As the destabilisation mechanisms of the two samples at the two studied temperatures are quite different from another, it is not necessarily opportune to look at parameters like the sedimentation rate or creaming layer thickness, when trying to compare their stability. Fortunately, the MultiScan software MSC from DataPhysics Instruments can automatically calculate the Stability Index (SI), which assesses the overall stability of samples. Figure 6 depicts the SI functions for all four experiments. All Stability Index values lie in a range between 0 and 0.35, which is, notably, very low and shows that the MS 20 can detect even the smallest sample changes. The SI functions for the two experiments at 25 °C illustrate, in line with the measured backscattering profiles, that both latex emulsions possess a similar stability at room temperature. The higher SI at 40 °C indicates stronger destabilisation processes, explains Schaubach, which means that both samples are less stable at the elevated temperature. The SI plot furthermore allows to distinguish between the two samples: you can see that, in particular at 40 °C, sample Latex A is more stable than sample Latex B, which was not immediately obvious in the backscattering profiles.

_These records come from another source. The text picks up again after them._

(* ===== verification/KernelHash.v ===== *)
(** * The hash table of kernel symbols: [src/gu_stacktrace.c], lines 72-76, 2143, 2216

    [KernelSyms] searches names through the interface [UtHash].  This file is the
    instance the macros of [include/uthash.h] give: the entries added one by one
    with [HASH_ADD_KEYPTR], and [HASH_FIND_STR] in the table they form. *)

From Stdlib Require Import Ascii.
From stdpp Require Import strings.
From S2P Require Import Prelude HashTable HashChains HashRefine Maps KernelSyms.
Import Uthash.

(** The bytes of a name. *)
Definition name_bytes (s : text) : list Z := code <$> s.

(** [offsetof(struct kernel_symbol_entry, hh)] and the size of an entry; entry
    [i] as [malloc] may place it. *)
Definition entry_hh : Z := 16.
Definition entry_size : Z := 72.
Definition entry_addr (i : nat) : Z := (Z.of_nat i + 1) * entry_size.

(** The elements of the table: address and key. *)
Definition entries (l : list kernel_symbol_entry) : list (Z * list Z) :=
  imap (fun i e => (entry_addr i, name_bytes (ke_key e))) l.

(** [HASH_ADD_KEYPTR(hh, new_hash, entry->name, strlen(entry->name), entry)] for
    each entry. *)
Definition add_all (items : list (Z * list Z)) : list hash_op :=
  (fun x => Add ample x.1 x.2 (Z.of_nat (length x.2))) <$> items.
Definition kernel_heap (items : list (Z * list Z)) : heap :=
  list_to_map ((fun x => (x.1 + entry_hh, zeroed)) <$> items).
Definition kernel_table (l : list kernel_symbol_entry) : outcome (option (memory * option Z)) :=
  run_ops entry_hh (add_all (entries l)) (mk_mem (kernel_heap (entries l)) ∅, None).

(** [HASH_FIND_STR(ctx->kernel_symbol_hash, name, entry)].  Nothing is searched
    after a failed allocation, which ends the process; the first entry stands
    for that case. *)
Definition find_entry (l : list kernel_symbol_entry) (k : text) : option kernel_symbol_entry :=
  match kernel_table l with
  | Done (Some (m, head)) =>
    match HASH_FIND_STR entry_hh m head (name_bytes k) with
    | Done (Some e) => l !! Z.to_nat (e / entry_size - 1)
    | _ => None
    end
  | _ => @hash_find first_find l k
  end.

Lemma code_inj a b : code a = code b -> a = b.
Proof.
  unfold code. intros H%N2Z.inj. rewrite <- (ascii_N_embedding a), <- (ascii_N_embedding b). by rewrite H.
Qed.

#[export] Instance name_bytes_inj : Inj (=) (=) name_bytes.
Proof.
  intros x y. unfold name_bytes. revert y. induction x as [|a x IH]; intros [|b y] H; try done.
  injection H as Ha Hx. f_equal; [by apply code_inj|by apply IH].
Qed.

Lemma entry_index i : Z.to_nat (entry_addr i / entry_size - 1) = i.
Proof. unfold entry_addr. rewrite Z.div_mul by done. lia. Qed.

Lemma elem_of_entries l a k :
  (a, k) ∈ entries l <-> exists i e, l !! i = Some e /\ a = entry_addr i /\ k = name_bytes (ke_key e).
Proof.
  unfold entries. rewrite elem_of_lookup_imap. split.
  - intros (i & e & [= -> ->] & Hi). eauto.
  - intros (i & e & Hi & -> & ->). eauto.
Qed.

Lemma entries_nodup l : NoDup (entries l).*1.
Proof.
  apply NoDup_alt. intros i j a. rewrite !list_lookup_fmap. unfold entries. rewrite !list_lookup_imap.
  destruct (l !! i), (l !! j); cbn; try done. unfold entry_addr, entry_size. intros [= <-] [= H]. lia.
Qed.

(** The additions meet what the table asks of its callers. *)
Lemma add_all_ok base H0 items : forall acc,
  NoDup (acc ++ items).*1 -> Forall (fun x => is_u32 (Z.of_nat (length x.2))) items ->
  (forall x, x ∈ items -> is_Some (H0 !! (x.1 + entry_hh))) -> base = ∅ ->
  ops_ok entry_hh base H0 acc (add_all items) /\ foldl spec_op acc (add_all items) = acc ++ items.
Proof.
  induction items as [|[e k] items IH]; intros acc Hnd Hfit Hh Hb; cbn [add_all fmap list_fmap ops_ok foldl].
  { by rewrite app_nil_r. }
  apply Forall_cons in Hfit as [Hk Hfit]. cbn [fst snd spec_op]. rewrite Nat2Z.id, firstn_all.
  destruct (IH (acc ++ [(e, k)])) as [Hok Hfold]; [by rewrite <- app_assoc|done|set_solver|done|].
  split; [|change (foldl spec_op (acc ++ [(e, k)]) (add_all items) = acc ++ (e, k) :: items); by rewrite Hfold, <- app_assoc].
  split; [|done].
  split_and!; [apply ample_bounded|intros t _; by rewrite Hb|by apply (Hh (e, k)); set_solver| |done|done].
  rewrite fmap_app in Hnd. apply NoDup_app in Hnd as (_ & Hd & _). intros Hin. apply (Hd e Hin). set_solver.
Qed.

Lemma kernel_heap_alive items x : x ∈ items -> is_Some (kernel_heap items !! (x.1 + entry_hh)).
Proof.
  intros Hx. unfold kernel_heap. apply not_eq_None_Some. rewrite <- not_elem_of_list_to_map. intros Hn. apply Hn.
  rewrite <- list_fmap_compose. apply list_elem_of_fmap. by exists x.
Qed.

Lemma kernel_table_represents l m head :
  Forall (fun e => is_u32 (Z.of_nat (length (ke_key e)))) l -> kernel_table l = Done (Some (m, head)) ->
  represents entry_hh ∅ m head (entries l).
Proof.
  intros Hl Hrun.
  assert (Forall (fun x => is_u32 (Z.of_nat (length x.2))) (entries l)) as Hfit.
  { apply Forall_forall. intros [a kb] (i & e & Hi & -> & ->)%elem_of_entries. cbn. unfold name_bytes. rewrite length_fmap.
    apply (proj1 (Forall_forall _ _) Hl). by eapply list_elem_of_lookup_2. }
  destruct (add_all_ok ∅ (kernel_heap (entries l)) (entries l) []) as [Hok Hfold];
    [by apply entries_nodup|done|by apply kernel_heap_alive|done|].
  destruct (run_ops_ok entry_hh ∅ (kernel_heap (entries l)) (add_all (entries l)) _ _ []
              (represents_empty entry_hh (kernel_heap (entries l)) ∅) (fun _ H => H) Hok)
    as [(? & ? & ? & ? & ? & ? & ? & ? & _ & Hx & _)|(m1 & head1 & Hrun1 & Hr)].
  { unfold kernel_table in Hrun. by rewrite Hx in Hrun. }
  unfold kernel_table in Hrun. rewrite Hrun in Hrun1. injection Hrun1 as <- <-. by rewrite Hfold in Hr.
Qed.

(** The search in the pointers finds an entry of the name, if there is one. *)
Lemma find_entry_ok l k m head :
  keys_fit l k -> kernel_table l = Done (Some (m, head)) ->
  exists r, HASH_FIND_STR entry_hh m head (name_bytes k) = Done r /\
    match r with
    | Some a => (a, name_bytes k) ∈ entries l
    | None => forall a, (a, name_bytes k) ∉ entries l
    end.
Proof.
  intros [Hl Hk] Hrun. pose proof (kernel_table_represents l m head Hl Hrun) as Hr.
  unfold HASH_FIND_STR. assert (is_u32 (Z.of_nat (length (name_bytes k)))) as Hk' by (unfold name_bytes; by rewrite length_fmap).
  rewrite wrap_small by done.
  destruct (ob_find _ _ _ _ _ (represents_observes _ _ _ _ _ Hr) (name_bytes k) (Z.of_nat (length (name_bytes k))) Hk') as (r & Hf & Hres);
    [lia|]. exists r. split; [done|]. by rewrite Nat2Z.id, firstn_all in Hres.
Qed.

(** The table of the macros implements the interface. *)
#[export] Instance uthash_table : UtHash.
Proof.
  refine {| hash_find := find_entry |}; intros l k e Hfit; unfold find_entry.
  - destruct (kernel_table l) as [[[m head]|]|] eqn:Hrun; [|by apply (@hash_find_in first_find)..].
    destruct (find_entry_ok l k m head Hfit Hrun) as (r & -> & Hr). destruct r as [a|]; [|done].
    apply elem_of_entries in Hr as (i & e' & Hi & -> & Hk%(inj _)). rewrite entry_index, Hi. intros [= <-].
    split; [by eapply list_elem_of_lookup_2|done].
  - destruct (kernel_table l) as [[[m head]|]|] eqn:Hrun; [|by apply (@hash_find_none first_find)..].
    destruct (find_entry_ok l k m head Hfit Hrun) as (r & -> & Hr). destruct r as [a|].
    + apply elem_of_entries in Hr as (i & e' & Hi & -> & _). by rewrite entry_index, Hi.
    + intros _ [i Hi]%list_elem_of_lookup_1 Hk. apply (Hr (entry_addr i)), elem_of_entries. exists i, e. by subst k.
Defined.

(** [gu_kernel_symbol_hash_destroy]: every entry is taken out and freed. *)
Definition gu_kernel_symbol_hash_destroy (m : memory) (hash : option Z) : outcome memory :=
  match hash with
  | None => mret m
  | Some _ => '(m, _) ← HASH_ITER entry_hh fst (sweep entry_hh (fun _ => false)) (size (handles m)) hash (m, hash); mret m
  end.

Lemma represents_size base m head items : represents entry_hh base m head items -> (length items <= size (handles m))%nat.
Proof.
  intros Hr. pose proof (represents_nodup _ _ _ _ _ Hr) as Hnd. rewrite <- (length_fmap fst), <- (length_fmap (fun e => e + entry_hh)).
  apply size_bound; [by apply NoDup_handles|]. intros p (x & -> & Hx)%list_elem_of_fmap. by eapply represents_alive.
Qed.

(** Destroying the table of a load leaves neither table nor entry. *)
Theorem kernel_hash_destroyed l m head :
  Forall (fun e => is_u32 (Z.of_nat (length (ke_key e)))) l -> kernel_table l = Done (Some (m, head)) ->
  exists m', gu_kernel_symbol_hash_destroy m head = Done m' /\ tables m' = ∅ /\
    forall x, x ∈ entries l -> handles m' !! (x.1 + entry_hh) = None.
Proof.
  intros Hl Hrun. pose proof (kernel_table_represents l m head Hl Hrun) as Hr.
  destruct (hash_sweep_ok entry_hh ∅ (fun _ => false) (entries l) m head _ Hr (represents_size _ _ _ _ Hr))
    as (m' & head' & Hit & Hr' & _ & Hnone).
  assert (filter (fun x : Z * list Z => false = true) (entries l) = []) as Enil.
  { generalize (entries l) as xs. intros xs. induction xs as [|x xs IH]; [done|]. by rewrite filter_cons, decide_False. }
  rewrite Enil in Hr'. destruct Hr' as [_ Ht].
  destruct head as [h|].
  - exists m'. split; [cbn [gu_kernel_symbol_hash_destroy]; by rewrite Hit|]. split; [done|].
    intros [e k] Hx. by eapply Hnone.
  - destruct Hr as [Hh Ht']. destruct (entries l) as [|x xs]; [|done]. exists m. split_and!; [done|done|set_solver].
Qed.

(** The loaded symbols of [KernelSyms], searched through the pointers. *)
Example kernel_address_by_pointers :
  gu_search_kernel_address (HH := uthash_table) loaded_ksyms (txt "do_one") = 0xffffffff81000100 /\
  gu_search_kernel_address (HH := uthash_table) loaded_ksyms (txt "missing") = 0.
Proof. vm_compute. done. Qed.

Definition two_entries : list kernel_symbol_entry := [mk_entry (txt "_text") 0xffffffff81000000; mk_entry (txt "do_one") 0xffffffff81000100].

Lemma kernel_hash_destroyed_witness :
  exists m head m', kernel_table two_entries = Done (Some (m, head)) /\
    gu_kernel_symbol_hash_destroy m head = Done m' /\ tables m' = ∅.
Proof.
  destruct (kernel_table two_entries) as [[[m head]|]|] eqn:Hrun.
  - destruct (kernel_hash_destroyed two_entries m head) as (m' & Hd & Ht & _).
    + unfold two_entries. repeat constructor; by vm_compute.
    + exact Hrun.
    + exists m, head, m'. split; [reflexivity|]. split; [exact Hd|exact Ht].
  - exfalso. revert Hrun. vm_compute. discriminate.
  - exfalso. revert Hrun. vm_compute. discriminate.
Defined.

Figure 6: This figure shows the Stability Index (SI), plotted for Latex A in blue and Latex B in brown at 25 °C (filled diamonds) and 40 °C (open diamonds).

Summing up, the two studies exemplified how the stability and aging behaviour of cosmetic products (and, of course, any other liquid dispersions) can be reliably and revealingly studied using the stability analysis system MultiScan MS 20 from DataPhysics Instruments. With the MS 20, it is possible to measure up to six samples at the same time, each at a different temperature if desired. Moreover, the samples can remain unaltered, in their original concentration, while they are studied under real storage or application conditions. With the insights gathered from analyses like this, product developers can refine and optimise product formulations regarding their stability. Hence, customers can depend on their cosmetics longevity, even when re-discovering them on the bathroom shelf during the spring clean, or after forgetting them in the car during a hot summer day at the beach.